[[ Exercise materials, beginning ]]

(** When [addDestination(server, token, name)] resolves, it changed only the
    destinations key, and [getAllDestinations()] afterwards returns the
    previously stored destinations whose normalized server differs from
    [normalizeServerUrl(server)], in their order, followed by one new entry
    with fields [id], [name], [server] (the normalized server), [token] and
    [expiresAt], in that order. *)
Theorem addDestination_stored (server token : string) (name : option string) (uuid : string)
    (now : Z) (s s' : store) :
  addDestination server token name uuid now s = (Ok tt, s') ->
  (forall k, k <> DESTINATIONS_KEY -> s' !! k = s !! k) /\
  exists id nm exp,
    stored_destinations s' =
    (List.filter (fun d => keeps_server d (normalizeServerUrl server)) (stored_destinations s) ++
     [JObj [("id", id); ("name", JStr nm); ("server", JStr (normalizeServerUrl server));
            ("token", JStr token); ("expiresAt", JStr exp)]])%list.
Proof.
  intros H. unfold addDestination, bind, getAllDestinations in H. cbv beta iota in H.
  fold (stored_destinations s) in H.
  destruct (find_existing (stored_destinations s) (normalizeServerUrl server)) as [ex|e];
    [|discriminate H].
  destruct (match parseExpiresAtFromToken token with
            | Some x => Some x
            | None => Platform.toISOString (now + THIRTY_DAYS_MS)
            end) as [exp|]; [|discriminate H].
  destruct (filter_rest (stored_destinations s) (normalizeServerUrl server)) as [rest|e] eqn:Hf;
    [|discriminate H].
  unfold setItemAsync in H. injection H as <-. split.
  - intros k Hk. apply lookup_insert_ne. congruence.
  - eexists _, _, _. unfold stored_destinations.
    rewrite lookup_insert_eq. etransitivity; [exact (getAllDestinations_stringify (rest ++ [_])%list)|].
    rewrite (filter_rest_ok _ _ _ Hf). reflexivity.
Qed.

[[ Exercise materials, end ]]
[[ Exercise materials, beginning ]]

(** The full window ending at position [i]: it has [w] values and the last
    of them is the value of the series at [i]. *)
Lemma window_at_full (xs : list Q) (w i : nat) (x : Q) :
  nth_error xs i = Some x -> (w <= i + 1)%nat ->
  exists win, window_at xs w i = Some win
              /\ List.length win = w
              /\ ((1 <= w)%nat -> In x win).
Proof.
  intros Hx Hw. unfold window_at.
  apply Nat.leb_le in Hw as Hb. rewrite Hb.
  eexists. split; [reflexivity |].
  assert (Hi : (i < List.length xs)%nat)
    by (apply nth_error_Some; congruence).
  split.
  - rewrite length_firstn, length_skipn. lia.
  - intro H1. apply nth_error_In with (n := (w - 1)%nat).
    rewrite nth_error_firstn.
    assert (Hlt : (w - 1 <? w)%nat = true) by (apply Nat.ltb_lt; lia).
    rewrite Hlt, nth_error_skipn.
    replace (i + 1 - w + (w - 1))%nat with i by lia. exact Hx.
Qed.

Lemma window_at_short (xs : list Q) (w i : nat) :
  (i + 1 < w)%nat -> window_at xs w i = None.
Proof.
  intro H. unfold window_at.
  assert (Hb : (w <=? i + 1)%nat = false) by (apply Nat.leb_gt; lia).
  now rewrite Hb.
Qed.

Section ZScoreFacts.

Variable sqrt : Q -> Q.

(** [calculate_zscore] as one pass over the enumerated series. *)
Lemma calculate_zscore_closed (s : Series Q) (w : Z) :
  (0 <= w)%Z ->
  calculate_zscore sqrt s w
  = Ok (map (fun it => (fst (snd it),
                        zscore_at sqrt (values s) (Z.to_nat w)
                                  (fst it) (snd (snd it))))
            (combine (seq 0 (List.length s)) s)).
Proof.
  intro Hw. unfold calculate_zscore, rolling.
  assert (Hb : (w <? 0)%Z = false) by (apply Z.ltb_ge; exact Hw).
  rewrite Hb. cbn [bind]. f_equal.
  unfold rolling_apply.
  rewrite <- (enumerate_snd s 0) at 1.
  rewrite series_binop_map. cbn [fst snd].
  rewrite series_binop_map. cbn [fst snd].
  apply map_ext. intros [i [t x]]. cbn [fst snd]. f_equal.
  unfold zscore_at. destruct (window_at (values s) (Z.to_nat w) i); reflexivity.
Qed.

[[ Exercise materials, end ]]

From the records, copy every line that has the string "reflexivity" in it.

    rewrite (filter_rest_ok _ _ _ Hf). reflexivity.
  eexists. split; [reflexivity |].
  unfold zscore_at. destruct (window_at (values s) (Z.to_nat w) i); reflexivity.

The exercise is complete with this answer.